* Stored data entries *
[Start of Attachment]

(** * VM profiler (src/lj_vmprofile.c): shallow embedding and properties

    The profiler is a SIGPROF handler that bumps counters in a shared
    [VMProfile] region, plus the timer/handler management and the Lua API
    that creates, selects and unmaps such regions.

    Conventions of the embedding:
    - C integers are [Z]; the 64-bit counters wrap ([incr64]), the pointer
      difference is reduced to the [ptrdiff_t] range ([ptrdiff]), [~x] is
      [Z.lnot].
    - A pointer is a [Z] address, [0] is [NULL]; the memory holding
      [VMProfile] objects is a finite map from addresses to their contents.
    - A C function that can dereference an invalid pointer or index outside
      an array returns [option]: [None] is undefined behaviour.
    - Memory is a collection of whole, independent [VMProfile] objects; a
      call that unmaps part of an object has an [outcome] outside it. *)

From Stdlib Require Import ZArith Lia List Bool.
From stdpp Require Import base option list gmap strings.

Local Open Scope Z_scope.

(** ** Error monad for partial C operations *)

Notation "'let?' x := e 'in' k" :=
  (match e with Some x => k | None => None end)
  (at level 10, x name, e at level 100, k at level 200, only parsing).

(** ** Constants declared in headers outside this file

    [lj_obj.h] declares the [LJ_VMST_*] enumeration and [lj_vmprofile.h]
    declares [LJ_VMPROFILE_TRACE_MAX]; neither header is part of the
    sources at hand, so the constants (and the size of the [VMProfile]
    structure) are kept abstract.  [enum_ok] states
    what the C declarations guarantee: the enumerators are pairwise
    distinct members of [0, LJ_VMST__MAX) and the trace table has at least
    one entry. *)

Class Headers := {
  LJ_VMST_INTERP : Z;
  LJ_VMST_GC : Z;
  LJ_VMST_HEAD : Z;
  LJ_VMST_LOOP : Z;
  LJ_VMST_JGC : Z;
  LJ_VMST_FFI : Z;
  LJ_VMST__MAX : Z;
  LJ_VMPROFILE_TRACE_MAX : Z;
  sizeof_VMProfile : Z
}.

[End of Attachment]

* EXERCISE DETAILS *
Exact copies of every record above are required.

* ANSWER TO THIS PROBLEM *
(** * VM profiler (src/lj_vmprofile.c): shallow embedding and properties

    The profiler is a SIGPROF handler that bumps counters in a shared
    [VMProfile] region, plus the timer/handler management and the Lua API
    that creates, selects and unmaps such regions.

    Conventions of the embedding:
    - C integers are [Z]; the 64-bit counters wrap ([incr64]), the pointer
      difference is reduced to the [ptrdiff_t] range ([ptrdiff]), [~x] is
      [Z.lnot].
    - A pointer is a [Z] address, [0] is [NULL]; the memory holding
      [VMProfile] objects is a finite map from addresses to their contents.
    - A C function that can dereference an invalid pointer or index outside
      an array returns [option]: [None] is undefined behaviour.
    - Memory is a collection of whole, independent [VMProfile] objects; a
      call that unmaps part of an object has an [outcome] outside it. *)

From Stdlib Require Import ZArith Lia List Bool.
From stdpp Require Import base option list gmap strings.

Local Open Scope Z_scope.

(** ** Error monad for partial C operations *)

Notation "'let?' x := e 'in' k" :=
  (match e with Some x => k | None => None end)
  (at level 10, x name, e at level 100, k at level 200, only parsing).

(** ** Constants declared in headers outside this file

    [lj_obj.h] declares the [LJ_VMST_*] enumeration and [lj_vmprofile.h]
    declares [LJ_VMPROFILE_TRACE_MAX]; neither header is part of the
    sources at hand, so the constants (and the size of the [VMProfile]
    structure) are kept abstract.  [enum_ok] states
    what the C declarations guarantee: the enumerators are pairwise
    distinct members of [0, LJ_VMST__MAX) and the trace table has at least
    one entry. *)

Class Headers := {
  LJ_VMST_INTERP : Z;
  LJ_VMST_GC : Z;
  LJ_VMST_HEAD : Z;
  LJ_VMST_LOOP : Z;
  LJ_VMST_JGC : Z;
  LJ_VMST_FFI : Z;
  LJ_VMST__MAX : Z;
  LJ_VMPROFILE_TRACE_MAX : Z;
  sizeof_VMProfile : Z
}.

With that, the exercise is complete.